EXERCISE REQUIREMENTS
Where a line contains the word "PanelDel", copy that line from the records below.

________________________________________

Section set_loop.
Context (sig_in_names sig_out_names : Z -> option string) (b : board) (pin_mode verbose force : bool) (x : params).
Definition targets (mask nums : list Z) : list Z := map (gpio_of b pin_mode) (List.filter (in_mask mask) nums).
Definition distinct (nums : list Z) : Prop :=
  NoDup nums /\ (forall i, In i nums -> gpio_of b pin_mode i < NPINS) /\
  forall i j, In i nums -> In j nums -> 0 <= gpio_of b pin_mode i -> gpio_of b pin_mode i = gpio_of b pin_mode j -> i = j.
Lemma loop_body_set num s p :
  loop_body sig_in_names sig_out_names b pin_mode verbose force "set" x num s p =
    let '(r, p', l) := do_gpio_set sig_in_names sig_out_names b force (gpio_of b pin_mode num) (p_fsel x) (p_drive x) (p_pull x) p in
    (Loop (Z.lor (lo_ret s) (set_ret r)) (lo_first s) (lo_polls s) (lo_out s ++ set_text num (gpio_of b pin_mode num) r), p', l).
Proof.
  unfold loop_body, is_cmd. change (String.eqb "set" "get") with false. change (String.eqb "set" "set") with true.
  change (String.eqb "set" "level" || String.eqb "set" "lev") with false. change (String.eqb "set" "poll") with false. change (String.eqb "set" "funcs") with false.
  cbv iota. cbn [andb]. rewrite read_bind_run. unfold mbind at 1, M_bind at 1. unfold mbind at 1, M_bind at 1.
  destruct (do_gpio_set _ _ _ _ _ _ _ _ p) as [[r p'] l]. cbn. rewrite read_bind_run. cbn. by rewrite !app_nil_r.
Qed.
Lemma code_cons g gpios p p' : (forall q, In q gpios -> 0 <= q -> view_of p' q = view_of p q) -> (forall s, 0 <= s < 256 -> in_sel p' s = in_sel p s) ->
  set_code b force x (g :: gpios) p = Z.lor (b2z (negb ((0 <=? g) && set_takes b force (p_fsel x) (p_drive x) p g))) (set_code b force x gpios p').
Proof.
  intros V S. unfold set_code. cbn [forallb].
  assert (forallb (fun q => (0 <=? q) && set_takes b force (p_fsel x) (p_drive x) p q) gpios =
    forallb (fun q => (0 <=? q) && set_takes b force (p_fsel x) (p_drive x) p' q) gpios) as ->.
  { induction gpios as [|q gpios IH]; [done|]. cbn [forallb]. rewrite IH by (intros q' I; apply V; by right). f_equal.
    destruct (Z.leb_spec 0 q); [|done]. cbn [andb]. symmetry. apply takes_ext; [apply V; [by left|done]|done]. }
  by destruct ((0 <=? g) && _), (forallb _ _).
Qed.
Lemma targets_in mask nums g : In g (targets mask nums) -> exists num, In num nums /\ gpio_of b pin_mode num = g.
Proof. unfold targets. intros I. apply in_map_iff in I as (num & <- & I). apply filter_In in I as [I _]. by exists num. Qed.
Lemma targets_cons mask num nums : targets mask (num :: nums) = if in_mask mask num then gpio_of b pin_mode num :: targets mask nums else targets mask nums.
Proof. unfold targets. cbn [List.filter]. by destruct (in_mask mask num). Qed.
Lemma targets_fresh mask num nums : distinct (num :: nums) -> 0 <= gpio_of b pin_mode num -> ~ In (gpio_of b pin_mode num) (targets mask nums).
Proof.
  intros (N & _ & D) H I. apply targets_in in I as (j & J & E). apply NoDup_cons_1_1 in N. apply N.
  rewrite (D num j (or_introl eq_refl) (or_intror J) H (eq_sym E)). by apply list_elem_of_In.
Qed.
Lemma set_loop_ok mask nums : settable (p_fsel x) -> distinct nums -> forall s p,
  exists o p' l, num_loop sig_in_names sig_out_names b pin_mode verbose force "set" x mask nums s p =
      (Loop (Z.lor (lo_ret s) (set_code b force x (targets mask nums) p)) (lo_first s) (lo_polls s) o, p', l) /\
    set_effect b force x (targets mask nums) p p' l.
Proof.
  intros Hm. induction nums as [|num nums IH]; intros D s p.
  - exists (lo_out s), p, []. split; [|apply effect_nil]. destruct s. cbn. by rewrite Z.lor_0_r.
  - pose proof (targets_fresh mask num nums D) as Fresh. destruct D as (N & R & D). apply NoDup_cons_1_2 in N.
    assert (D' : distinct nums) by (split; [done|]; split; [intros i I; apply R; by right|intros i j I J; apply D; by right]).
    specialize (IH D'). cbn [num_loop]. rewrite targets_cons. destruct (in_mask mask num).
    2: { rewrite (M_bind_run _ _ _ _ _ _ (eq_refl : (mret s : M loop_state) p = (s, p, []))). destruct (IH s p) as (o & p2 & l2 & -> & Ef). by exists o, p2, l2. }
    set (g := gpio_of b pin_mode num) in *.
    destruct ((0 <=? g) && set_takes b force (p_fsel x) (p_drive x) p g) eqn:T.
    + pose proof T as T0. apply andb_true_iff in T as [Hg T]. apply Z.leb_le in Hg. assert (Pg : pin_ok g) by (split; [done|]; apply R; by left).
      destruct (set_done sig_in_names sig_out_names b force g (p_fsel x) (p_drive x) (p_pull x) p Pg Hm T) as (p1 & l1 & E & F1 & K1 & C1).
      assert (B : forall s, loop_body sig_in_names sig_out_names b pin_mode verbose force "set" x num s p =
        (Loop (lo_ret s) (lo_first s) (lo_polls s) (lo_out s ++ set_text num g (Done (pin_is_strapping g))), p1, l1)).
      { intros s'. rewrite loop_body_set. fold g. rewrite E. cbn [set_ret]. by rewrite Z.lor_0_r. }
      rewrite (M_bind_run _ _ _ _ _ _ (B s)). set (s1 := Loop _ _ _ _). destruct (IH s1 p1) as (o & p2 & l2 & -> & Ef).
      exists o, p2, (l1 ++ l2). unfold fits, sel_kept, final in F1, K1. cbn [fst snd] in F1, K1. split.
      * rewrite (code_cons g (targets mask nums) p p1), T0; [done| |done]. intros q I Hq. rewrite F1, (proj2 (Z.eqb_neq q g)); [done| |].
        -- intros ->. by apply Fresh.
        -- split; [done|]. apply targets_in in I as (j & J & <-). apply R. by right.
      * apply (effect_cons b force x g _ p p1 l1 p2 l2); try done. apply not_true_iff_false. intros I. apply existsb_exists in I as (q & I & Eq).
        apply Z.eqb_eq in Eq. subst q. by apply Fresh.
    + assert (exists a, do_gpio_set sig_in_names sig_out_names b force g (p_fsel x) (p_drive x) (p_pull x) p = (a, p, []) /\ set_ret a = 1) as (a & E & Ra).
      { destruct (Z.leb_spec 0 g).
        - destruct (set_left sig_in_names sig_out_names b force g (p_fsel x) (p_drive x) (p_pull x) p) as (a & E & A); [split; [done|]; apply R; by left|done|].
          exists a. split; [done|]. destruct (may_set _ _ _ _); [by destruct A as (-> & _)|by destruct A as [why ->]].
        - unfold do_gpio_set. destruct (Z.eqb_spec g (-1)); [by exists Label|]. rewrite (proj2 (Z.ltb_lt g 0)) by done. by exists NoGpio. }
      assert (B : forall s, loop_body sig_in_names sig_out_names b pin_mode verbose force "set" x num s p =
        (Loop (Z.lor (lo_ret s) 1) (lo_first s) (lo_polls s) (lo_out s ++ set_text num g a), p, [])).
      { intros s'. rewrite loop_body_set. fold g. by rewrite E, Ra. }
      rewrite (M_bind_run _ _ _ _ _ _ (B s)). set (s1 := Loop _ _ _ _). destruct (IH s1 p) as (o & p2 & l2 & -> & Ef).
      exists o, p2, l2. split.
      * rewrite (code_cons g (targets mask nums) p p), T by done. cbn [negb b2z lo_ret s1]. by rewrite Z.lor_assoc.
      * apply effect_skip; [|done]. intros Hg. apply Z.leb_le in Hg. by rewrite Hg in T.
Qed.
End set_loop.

________________________________________

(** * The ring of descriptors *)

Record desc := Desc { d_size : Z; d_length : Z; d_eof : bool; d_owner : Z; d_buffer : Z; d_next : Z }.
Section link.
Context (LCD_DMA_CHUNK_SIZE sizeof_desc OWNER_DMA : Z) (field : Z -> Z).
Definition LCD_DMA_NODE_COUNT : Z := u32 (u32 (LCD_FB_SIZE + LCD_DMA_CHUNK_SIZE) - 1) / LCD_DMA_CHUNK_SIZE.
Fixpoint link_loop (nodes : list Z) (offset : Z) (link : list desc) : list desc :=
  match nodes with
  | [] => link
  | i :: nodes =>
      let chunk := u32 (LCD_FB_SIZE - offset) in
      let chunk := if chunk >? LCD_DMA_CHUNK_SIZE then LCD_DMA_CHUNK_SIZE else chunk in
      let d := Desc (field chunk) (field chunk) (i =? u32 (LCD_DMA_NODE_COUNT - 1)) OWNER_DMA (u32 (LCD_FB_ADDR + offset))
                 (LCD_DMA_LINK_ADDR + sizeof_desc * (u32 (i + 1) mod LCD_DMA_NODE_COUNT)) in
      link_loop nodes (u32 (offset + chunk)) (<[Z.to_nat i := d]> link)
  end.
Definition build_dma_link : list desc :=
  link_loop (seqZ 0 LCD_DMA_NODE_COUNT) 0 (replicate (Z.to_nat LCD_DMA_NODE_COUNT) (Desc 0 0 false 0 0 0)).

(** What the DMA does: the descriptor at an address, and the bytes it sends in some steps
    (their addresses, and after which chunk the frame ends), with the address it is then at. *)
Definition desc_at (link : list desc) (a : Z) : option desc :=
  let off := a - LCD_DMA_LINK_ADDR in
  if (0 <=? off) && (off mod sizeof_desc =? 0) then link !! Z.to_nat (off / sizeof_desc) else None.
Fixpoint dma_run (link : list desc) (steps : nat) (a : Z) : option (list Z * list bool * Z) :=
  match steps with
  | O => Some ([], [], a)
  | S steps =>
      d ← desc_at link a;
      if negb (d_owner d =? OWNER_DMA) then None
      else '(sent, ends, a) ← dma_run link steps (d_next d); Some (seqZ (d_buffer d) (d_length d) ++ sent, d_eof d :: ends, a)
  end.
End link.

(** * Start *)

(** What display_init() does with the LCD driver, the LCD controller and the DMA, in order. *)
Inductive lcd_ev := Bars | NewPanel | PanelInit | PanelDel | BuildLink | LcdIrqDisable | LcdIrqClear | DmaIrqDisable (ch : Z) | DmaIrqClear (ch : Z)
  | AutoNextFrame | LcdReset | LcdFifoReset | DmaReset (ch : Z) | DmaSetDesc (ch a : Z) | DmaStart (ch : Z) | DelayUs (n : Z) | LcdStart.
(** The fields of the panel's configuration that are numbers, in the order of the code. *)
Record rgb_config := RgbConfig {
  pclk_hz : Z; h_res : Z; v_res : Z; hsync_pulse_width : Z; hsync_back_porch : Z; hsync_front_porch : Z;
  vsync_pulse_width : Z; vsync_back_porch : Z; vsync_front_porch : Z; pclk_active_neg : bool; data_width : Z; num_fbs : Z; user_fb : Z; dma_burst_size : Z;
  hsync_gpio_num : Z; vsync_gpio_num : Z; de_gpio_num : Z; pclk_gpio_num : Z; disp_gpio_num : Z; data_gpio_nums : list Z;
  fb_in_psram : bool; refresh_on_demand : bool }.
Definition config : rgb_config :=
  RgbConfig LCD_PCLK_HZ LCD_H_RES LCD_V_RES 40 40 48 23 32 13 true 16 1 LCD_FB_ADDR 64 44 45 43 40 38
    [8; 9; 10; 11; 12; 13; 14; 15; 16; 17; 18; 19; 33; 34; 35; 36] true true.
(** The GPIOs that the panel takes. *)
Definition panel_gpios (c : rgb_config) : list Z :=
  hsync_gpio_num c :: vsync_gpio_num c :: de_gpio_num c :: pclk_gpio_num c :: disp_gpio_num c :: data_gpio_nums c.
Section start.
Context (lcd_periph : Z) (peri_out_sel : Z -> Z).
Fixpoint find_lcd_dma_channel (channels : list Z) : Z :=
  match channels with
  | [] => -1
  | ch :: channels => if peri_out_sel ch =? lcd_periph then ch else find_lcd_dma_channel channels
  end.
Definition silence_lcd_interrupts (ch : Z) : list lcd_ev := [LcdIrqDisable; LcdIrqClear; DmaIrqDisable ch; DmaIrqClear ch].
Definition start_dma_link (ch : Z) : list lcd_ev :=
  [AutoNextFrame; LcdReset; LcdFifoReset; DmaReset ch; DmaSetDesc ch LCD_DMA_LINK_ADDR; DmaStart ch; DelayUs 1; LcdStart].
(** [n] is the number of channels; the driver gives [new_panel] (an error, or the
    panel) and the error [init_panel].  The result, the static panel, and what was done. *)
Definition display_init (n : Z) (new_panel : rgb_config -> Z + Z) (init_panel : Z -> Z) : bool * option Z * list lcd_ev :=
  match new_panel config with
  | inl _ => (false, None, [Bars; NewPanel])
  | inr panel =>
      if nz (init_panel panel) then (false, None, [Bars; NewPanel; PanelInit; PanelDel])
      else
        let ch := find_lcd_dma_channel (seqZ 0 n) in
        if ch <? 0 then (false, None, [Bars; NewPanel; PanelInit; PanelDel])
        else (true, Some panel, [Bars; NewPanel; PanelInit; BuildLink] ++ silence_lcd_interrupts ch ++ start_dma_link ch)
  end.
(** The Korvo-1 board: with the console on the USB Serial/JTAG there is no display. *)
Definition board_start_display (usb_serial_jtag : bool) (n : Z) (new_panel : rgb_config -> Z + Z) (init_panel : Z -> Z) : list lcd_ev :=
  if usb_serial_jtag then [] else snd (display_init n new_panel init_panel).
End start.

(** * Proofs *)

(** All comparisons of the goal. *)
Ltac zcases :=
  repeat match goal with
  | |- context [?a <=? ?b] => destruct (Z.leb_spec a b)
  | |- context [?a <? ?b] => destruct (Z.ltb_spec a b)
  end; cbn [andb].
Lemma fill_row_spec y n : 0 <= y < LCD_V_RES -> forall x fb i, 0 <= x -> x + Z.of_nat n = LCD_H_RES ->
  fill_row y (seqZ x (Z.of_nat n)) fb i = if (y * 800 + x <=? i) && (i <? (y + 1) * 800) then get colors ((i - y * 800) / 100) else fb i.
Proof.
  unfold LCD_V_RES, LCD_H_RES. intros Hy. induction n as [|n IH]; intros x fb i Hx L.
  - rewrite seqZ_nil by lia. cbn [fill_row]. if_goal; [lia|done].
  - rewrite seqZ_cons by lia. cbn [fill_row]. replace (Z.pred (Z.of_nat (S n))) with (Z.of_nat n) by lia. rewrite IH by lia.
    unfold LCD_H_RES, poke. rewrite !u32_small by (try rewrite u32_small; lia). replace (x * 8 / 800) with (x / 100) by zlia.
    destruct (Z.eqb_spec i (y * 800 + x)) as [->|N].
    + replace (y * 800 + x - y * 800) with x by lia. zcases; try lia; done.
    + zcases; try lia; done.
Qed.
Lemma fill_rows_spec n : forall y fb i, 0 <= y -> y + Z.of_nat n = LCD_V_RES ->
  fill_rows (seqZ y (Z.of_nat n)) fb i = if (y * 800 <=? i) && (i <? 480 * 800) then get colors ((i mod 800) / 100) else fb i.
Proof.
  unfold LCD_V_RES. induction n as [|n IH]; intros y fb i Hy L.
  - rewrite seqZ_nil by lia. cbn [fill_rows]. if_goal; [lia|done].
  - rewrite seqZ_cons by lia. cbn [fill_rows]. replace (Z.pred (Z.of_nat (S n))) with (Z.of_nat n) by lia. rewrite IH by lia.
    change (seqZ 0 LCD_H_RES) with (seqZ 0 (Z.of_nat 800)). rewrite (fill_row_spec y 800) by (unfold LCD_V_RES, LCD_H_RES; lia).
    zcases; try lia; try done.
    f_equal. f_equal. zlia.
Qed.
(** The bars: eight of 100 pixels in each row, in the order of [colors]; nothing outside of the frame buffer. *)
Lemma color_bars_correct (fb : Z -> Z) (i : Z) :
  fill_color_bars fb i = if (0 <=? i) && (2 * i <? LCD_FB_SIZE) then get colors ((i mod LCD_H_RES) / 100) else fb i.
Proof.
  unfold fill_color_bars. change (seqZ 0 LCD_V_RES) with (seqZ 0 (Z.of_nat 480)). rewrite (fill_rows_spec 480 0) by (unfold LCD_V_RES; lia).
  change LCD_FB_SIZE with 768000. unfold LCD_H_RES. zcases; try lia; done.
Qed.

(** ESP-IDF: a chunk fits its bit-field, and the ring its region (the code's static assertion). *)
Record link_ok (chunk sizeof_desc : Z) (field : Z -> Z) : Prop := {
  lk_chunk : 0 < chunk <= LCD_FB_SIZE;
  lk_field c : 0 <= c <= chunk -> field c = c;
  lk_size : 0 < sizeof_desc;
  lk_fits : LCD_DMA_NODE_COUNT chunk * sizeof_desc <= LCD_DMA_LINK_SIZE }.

________________________________________

ANSWER BELOW
Inductive lcd_ev := Bars | NewPanel | PanelInit | PanelDel | BuildLink | LcdIrqDisable | LcdIrqClear | DmaIrqDisable (ch : Z) | DmaIrqClear (ch : Z)
      if nz (init_panel panel) then (false, None, [Bars; NewPanel; PanelInit; PanelDel])
        if ch <? 0 then (false, None, [Bars; NewPanel; PanelInit; PanelDel])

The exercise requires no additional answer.